■ What you need to do: Your response must be made up of each line in the data below that contains the string "MetricsSnapshot".

■ Extracted entries:
[Start of Attachment]

(* ===== verification/System.v ===== *)
(** The server as a transition system.  The owner thread runs
    [maelys_egress_server_run]; other threads open streams, replace the policy,
    read the metrics and stop the server.  A step is one action of the owner or
    one call of another thread, in any order: the functions of src/server share
    the policy, the queue of commands and the flags of the lifecycle only under
    the locks or atomics that make such an action indivisible for the others. *)

From S2P Require Import Prelude Common Codec Sha256 Config Policy Http Socks ClientHello.
From S2P Require Import Receipt Journal Buffer Server Connection Relay Admin Listener Reactor.
From S2P Require Import Invariant ConnectionFacts RelayFacts OwnerFacts.

Section System.
Context `{Inet} `{Fs} `{ListenSys}.

(** * Actions *)

Inductive owner_action :=
| MarkStarted
| MarkRunning
| WaitForEvents
| Dispatch (token : Z) (f : flags)
| TakeCommands
| ProcessCommand (id : nat)
| CancelCommand (slot : nat)
| ReadClock
| ExpireConnection (now : Z) (slot : nat)
| ExpireAdmin (now : Z) (slot : nat)
| RejectCommands
| CloseSlot (result : maelys_egress_result_t) (slot : nat)
| Finish.

Definition perform (a : owner_action) : M unit :=
  match a with
  | MarkStarted => set_server (fun s => s <| started := true |>)
  | MarkRunning => set_server (fun s => s <| running := true |>)
  | WaitForEvents => s ← get_server; answer ← call (sys_loop_step (next_deadline s)); mret tt
  | Dispatch token f => dispatch_event token f
  | TakeCommands => queue ← take_commands; mret tt
  | ProcessCommand id => process_command id
  | CancelCommand slot => cancel_command slot
  | ReadClock => now ← monotonic_now; mret tt
  | ExpireConnection now slot => expire_connection now slot
  | ExpireAdmin now slot => expire_admin now slot
  | RejectCommands => egress_open_commands_reject MAELYS_EGRESS_ERR_CANCELLED
  | CloseSlot result slot => close_slot_with result slot
  | Finish => set_server (fun s => s <| running := false |>)
  end.

(** The slots the owner goes through are those of the array. *)
Definition action_ok (config : maelys_egress_config) (a : owner_action) : Prop :=
  match a with
  | CancelCommand slot | ExpireConnection _ slot | CloseSlot _ slot => slot ∈ slots config
  | _ => True
  end.

(** Calls of other threads that leave the policy alone. *)
Inductive other_action :=
| Stop
| MetricsSnapshot (mem : bool)
| ConnectorCreate (mem native : bool) (user secret_ : option bytes)
| ConnectorRelease (connector : maelys_egress_connector)
| SessionOpenBegin (rounds : nat) (mem sync : bool) (connector : maelys_egress_connector)
    (host : bytes) (port_ timeout_ms : Z)
| SessionOpenEnd (id : nat) (waited : wait_answer)
| SessionRelease (session : Z).

Definition perform_other (a : other_action) : M unit :=
  match a with
  | Stop => result ← maelys_egress_server_stop; mret tt
  | MetricsSnapshot mem => answer ← maelys_egress_server_metrics_snapshot mem; mret tt
  | ConnectorCreate mem native user secret_ => answer ← connector_create mem native user secret_; mret tt
  | ConnectorRelease connector => left ← maelys_egress_connector_release connector; mret tt
  | SessionOpenBegin rounds mem sync connector host port_ timeout_ms =>
      answer ← session_open_begin rounds mem sync connector host port_ timeout_ms; mret tt
  | SessionOpenEnd id waited => answer ← open_stream_end id waited; mret tt
  | SessionRelease session => maelys_egress_session_release session
  end.

(** * Reachable states *)

Definition owner_step (config : maelys_egress_config) (m m' : machine) : Prop :=
  exists a, action_ok config a /\ m' = (perform a m).2.

(** The states between the creation of a server and its destruction, with the
    policies that have been in force. *)
Inductive server_reachable (config : maelys_egress_config)
  : list maelys_egress_policy -> machine -> Prop :=
| reachable_created mem reactor policy m :
    Config.reachable config -> policy_reachable policy -> trace m = [] ->
    (maelys_egress_server_create mem reactor (Some policy) config m).1 = MAELYS_EGRESS_OK ->
    let m' := (maelys_egress_server_create mem reactor (Some policy) config m).2 in
    server_reachable config [server_policy (server m')] m'
| reachable_owner policies m m' :
    server_reachable config policies m -> owner_step config m m' -> server_reachable config policies m'
| reachable_other policies m a :
    server_reachable config policies m -> server_reachable config policies (perform_other a m).2
| reachable_replace policies m mem policy :
    server_reachable config policies m -> policy_reachable policy ->
    let m' := (maelys_egress_server_replace_policy mem (Some policy) m).2 in
    server_reachable config (server_policy (server m') :: policies) m'
| reachable_destroy policies m :
    server_reachable config policies m -> running (server m) = true ->
    server_reachable config policies (maelys_egress_server_destroy m).2.

(** * More policies *)

Section Mono.
Context (config : maelys_egress_config) (policies : list maelys_egress_policy) (policy : maelys_egress_policy).
Set Default Proof Using "Type".

Lemma pinned_mono host port_ d : pinned policies host port_ d -> pinned (policy :: policies) host port_ d.
Proof. intros (p & Hp & Hf). exists p. split; [by right|done]. Qed.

[End of Attachment]

■ Result:
| MetricsSnapshot (mem : bool)
  | MetricsSnapshot mem => answer ← maelys_egress_server_metrics_snapshot mem; mret tt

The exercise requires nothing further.